Work to complete: In the data below, which lines hold "name"? Copy every one.
____ Material for this exercise
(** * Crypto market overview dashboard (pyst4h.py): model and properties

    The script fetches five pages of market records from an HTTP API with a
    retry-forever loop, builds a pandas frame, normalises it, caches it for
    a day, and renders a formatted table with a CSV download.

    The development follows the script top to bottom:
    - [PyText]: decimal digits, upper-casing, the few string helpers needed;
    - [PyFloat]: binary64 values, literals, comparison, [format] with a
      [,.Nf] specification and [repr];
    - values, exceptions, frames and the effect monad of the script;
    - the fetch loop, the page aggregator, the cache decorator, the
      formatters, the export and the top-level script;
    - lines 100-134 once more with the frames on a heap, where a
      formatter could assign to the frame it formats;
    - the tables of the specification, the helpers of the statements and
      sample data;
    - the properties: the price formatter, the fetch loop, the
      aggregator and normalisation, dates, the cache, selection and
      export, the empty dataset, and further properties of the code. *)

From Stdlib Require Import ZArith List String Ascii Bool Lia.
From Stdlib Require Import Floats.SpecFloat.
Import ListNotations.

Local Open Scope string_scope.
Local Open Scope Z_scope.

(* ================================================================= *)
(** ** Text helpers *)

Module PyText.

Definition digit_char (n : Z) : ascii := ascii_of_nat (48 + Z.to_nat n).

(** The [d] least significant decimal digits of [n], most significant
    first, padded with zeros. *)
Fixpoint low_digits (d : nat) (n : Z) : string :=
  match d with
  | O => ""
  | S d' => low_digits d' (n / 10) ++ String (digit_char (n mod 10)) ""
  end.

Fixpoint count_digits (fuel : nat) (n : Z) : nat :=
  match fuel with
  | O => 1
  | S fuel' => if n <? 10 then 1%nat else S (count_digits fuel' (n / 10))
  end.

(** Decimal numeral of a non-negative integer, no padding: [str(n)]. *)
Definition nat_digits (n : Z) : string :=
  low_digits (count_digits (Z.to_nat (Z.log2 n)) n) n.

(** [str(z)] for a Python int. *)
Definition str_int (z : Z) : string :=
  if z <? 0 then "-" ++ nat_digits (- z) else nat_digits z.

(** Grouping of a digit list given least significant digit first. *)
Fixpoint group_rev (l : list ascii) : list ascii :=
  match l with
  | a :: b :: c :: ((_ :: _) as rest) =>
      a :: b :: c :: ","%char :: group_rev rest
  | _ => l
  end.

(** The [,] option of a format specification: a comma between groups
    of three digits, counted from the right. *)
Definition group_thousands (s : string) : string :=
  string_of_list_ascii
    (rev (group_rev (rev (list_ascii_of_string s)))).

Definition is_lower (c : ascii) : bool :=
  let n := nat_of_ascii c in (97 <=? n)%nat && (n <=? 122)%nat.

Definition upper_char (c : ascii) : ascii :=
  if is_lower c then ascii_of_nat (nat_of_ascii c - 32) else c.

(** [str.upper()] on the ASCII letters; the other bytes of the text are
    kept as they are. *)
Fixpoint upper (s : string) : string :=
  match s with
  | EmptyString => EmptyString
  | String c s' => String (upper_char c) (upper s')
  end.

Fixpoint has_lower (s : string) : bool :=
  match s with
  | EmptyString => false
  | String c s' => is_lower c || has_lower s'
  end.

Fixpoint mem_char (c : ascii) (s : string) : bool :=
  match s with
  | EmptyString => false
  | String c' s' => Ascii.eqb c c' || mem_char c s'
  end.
________
____ Material for this exercise
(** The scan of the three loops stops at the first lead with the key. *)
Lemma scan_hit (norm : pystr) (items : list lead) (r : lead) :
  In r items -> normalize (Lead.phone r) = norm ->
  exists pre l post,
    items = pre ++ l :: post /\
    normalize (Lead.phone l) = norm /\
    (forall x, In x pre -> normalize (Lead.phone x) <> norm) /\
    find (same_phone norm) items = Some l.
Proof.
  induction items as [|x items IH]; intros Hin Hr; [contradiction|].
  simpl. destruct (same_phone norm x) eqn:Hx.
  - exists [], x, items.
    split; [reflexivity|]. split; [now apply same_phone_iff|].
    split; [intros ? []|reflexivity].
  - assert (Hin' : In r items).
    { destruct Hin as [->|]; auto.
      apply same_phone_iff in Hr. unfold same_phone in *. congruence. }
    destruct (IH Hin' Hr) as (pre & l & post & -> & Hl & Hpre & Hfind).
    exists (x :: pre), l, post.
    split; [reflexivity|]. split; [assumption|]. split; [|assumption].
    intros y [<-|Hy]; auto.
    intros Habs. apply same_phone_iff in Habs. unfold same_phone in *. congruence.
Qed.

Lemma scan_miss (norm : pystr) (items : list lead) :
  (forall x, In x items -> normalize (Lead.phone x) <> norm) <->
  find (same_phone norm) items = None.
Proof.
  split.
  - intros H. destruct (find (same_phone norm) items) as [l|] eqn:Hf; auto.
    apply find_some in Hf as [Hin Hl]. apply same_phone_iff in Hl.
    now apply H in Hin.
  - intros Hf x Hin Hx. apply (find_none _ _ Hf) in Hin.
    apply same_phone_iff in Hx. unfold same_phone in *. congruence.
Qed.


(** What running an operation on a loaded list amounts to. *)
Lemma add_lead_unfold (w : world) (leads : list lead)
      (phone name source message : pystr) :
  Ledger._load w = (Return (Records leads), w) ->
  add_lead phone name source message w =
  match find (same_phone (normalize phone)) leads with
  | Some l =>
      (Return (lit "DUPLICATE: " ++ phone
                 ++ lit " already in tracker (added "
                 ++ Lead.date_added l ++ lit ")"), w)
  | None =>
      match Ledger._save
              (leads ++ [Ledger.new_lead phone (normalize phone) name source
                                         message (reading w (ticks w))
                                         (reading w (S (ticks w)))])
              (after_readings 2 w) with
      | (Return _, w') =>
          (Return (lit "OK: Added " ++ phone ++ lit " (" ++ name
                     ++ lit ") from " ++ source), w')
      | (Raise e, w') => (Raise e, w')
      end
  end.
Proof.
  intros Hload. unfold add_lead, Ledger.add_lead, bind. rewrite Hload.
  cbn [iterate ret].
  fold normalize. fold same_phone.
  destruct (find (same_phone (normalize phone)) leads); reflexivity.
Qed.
________
____ Material for this exercise
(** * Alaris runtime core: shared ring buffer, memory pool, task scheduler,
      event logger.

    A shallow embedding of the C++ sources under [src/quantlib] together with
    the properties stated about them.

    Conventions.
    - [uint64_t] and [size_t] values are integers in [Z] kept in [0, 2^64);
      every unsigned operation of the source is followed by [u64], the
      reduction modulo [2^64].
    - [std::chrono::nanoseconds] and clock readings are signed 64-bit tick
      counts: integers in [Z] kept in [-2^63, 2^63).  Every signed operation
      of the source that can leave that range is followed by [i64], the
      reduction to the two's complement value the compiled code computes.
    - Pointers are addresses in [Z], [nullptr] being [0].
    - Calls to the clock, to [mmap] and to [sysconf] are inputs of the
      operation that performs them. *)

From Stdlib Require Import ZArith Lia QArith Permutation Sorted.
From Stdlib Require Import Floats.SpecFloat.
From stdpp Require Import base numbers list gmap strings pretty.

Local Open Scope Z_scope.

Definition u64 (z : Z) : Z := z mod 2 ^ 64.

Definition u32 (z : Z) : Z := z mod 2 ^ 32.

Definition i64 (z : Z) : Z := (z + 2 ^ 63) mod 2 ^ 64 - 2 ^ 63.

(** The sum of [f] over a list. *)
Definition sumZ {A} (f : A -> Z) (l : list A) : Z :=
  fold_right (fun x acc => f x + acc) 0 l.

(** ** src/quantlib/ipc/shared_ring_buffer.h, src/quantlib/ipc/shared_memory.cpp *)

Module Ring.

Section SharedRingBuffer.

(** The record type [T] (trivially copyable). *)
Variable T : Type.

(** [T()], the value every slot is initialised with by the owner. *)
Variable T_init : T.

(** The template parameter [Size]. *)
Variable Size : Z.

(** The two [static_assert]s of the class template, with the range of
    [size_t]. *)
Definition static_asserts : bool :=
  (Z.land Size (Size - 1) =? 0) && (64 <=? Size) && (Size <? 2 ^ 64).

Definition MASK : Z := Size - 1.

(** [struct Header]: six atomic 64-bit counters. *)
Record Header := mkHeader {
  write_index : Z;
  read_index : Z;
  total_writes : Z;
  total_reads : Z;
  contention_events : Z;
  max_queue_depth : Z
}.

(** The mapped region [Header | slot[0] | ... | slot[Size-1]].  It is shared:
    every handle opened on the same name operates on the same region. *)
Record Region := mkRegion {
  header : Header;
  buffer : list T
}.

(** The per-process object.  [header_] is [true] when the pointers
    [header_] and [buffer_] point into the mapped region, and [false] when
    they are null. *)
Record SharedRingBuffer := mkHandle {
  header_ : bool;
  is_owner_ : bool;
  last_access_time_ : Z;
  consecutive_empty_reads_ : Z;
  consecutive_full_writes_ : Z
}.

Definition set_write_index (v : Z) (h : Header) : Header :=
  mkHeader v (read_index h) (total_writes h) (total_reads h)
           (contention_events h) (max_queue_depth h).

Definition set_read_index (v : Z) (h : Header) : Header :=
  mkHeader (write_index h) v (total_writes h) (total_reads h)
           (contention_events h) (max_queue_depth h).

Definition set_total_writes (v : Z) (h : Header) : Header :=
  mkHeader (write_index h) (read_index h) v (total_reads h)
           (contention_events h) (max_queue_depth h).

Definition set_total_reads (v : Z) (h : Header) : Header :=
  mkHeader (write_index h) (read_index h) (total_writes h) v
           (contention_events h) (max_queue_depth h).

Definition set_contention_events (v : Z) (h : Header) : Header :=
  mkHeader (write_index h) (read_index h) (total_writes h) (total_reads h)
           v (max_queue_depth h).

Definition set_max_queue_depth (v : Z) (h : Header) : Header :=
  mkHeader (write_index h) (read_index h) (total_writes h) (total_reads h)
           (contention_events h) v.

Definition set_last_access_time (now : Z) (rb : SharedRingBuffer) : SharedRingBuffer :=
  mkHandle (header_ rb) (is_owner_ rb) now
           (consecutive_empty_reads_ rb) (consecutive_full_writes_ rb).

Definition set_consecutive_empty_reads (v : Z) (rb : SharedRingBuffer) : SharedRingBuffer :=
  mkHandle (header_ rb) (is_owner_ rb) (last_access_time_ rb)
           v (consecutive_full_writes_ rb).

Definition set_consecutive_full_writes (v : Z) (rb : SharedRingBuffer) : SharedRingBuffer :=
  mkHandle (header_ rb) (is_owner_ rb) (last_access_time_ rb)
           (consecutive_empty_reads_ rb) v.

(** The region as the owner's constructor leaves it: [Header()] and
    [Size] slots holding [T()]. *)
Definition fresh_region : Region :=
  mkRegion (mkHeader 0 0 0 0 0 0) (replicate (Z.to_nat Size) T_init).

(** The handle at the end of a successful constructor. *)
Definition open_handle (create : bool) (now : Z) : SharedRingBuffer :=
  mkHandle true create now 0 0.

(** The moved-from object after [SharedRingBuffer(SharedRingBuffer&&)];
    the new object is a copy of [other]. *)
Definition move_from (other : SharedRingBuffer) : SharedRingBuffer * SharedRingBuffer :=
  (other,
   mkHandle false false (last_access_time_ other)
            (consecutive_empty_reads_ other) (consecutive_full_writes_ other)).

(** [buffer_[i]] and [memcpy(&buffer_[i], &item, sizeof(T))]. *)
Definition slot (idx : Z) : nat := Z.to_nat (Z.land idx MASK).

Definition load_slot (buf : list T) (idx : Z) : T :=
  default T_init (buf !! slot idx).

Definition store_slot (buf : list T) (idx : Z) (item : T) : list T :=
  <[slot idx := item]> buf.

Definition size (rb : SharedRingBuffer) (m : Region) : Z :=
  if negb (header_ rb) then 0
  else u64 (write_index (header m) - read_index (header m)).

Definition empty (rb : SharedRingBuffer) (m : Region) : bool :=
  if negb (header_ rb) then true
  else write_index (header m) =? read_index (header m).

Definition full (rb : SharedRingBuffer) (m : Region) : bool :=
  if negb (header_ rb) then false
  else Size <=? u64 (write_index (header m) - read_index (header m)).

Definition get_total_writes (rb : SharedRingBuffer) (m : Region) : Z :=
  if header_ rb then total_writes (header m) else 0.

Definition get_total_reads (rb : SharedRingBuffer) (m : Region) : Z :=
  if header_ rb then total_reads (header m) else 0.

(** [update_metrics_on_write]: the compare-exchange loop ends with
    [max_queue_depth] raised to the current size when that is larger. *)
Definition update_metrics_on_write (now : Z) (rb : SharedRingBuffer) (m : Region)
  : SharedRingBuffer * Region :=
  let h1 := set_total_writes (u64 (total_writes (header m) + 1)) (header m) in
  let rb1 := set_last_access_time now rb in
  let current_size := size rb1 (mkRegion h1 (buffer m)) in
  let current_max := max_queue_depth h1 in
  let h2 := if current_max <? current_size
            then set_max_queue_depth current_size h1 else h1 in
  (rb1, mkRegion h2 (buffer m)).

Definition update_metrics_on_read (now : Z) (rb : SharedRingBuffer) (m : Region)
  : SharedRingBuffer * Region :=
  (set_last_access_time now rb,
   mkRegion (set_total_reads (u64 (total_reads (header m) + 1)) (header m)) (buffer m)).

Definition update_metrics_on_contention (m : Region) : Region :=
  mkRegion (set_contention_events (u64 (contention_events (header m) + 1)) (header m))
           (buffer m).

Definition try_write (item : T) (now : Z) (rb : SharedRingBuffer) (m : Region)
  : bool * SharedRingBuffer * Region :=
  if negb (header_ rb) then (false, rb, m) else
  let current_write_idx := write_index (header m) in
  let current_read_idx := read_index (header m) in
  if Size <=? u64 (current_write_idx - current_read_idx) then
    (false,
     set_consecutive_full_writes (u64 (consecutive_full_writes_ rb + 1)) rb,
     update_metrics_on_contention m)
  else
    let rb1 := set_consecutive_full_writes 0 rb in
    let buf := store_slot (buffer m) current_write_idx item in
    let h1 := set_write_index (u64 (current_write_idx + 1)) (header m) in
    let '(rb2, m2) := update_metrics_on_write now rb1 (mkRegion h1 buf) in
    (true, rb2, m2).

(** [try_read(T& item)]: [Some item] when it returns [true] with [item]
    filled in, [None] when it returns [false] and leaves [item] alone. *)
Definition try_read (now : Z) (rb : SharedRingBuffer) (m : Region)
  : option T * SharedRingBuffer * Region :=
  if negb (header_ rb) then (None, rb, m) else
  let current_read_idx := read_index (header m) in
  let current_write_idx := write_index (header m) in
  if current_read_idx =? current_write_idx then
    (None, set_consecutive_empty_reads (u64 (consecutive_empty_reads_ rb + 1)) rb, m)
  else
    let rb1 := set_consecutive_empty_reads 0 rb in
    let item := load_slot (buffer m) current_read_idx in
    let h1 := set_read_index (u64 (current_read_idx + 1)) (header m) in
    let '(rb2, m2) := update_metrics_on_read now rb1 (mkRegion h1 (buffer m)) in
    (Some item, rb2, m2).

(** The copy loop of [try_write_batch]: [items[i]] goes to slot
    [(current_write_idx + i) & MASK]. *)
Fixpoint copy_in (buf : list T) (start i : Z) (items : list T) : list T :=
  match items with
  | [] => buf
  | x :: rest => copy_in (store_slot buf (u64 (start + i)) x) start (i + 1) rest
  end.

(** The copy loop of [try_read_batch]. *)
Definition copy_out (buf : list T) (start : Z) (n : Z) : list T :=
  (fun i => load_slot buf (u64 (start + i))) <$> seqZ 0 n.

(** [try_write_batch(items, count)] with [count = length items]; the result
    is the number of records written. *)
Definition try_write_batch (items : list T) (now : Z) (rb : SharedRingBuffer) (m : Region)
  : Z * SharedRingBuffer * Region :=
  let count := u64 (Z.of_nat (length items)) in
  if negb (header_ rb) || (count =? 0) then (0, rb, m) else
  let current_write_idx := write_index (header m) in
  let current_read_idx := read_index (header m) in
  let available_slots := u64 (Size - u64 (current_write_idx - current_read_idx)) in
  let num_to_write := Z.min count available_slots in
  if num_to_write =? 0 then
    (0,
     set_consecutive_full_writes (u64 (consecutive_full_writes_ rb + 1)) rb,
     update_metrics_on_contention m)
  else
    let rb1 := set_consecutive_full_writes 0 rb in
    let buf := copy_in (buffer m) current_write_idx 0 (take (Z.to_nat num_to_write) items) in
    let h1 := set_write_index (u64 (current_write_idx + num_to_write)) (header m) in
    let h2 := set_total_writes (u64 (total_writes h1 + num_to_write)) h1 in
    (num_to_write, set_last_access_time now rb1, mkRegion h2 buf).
________
Exercise output:
      (phone name source message : pystr) :
  add_lead phone name source message w =
              (leads ++ [Ledger.new_lead phone (normalize phone) name source
          (Return (lit "OK: Added " ++ phone ++ lit " (" ++ name
    every handle opened on the same name operates on the same region. *)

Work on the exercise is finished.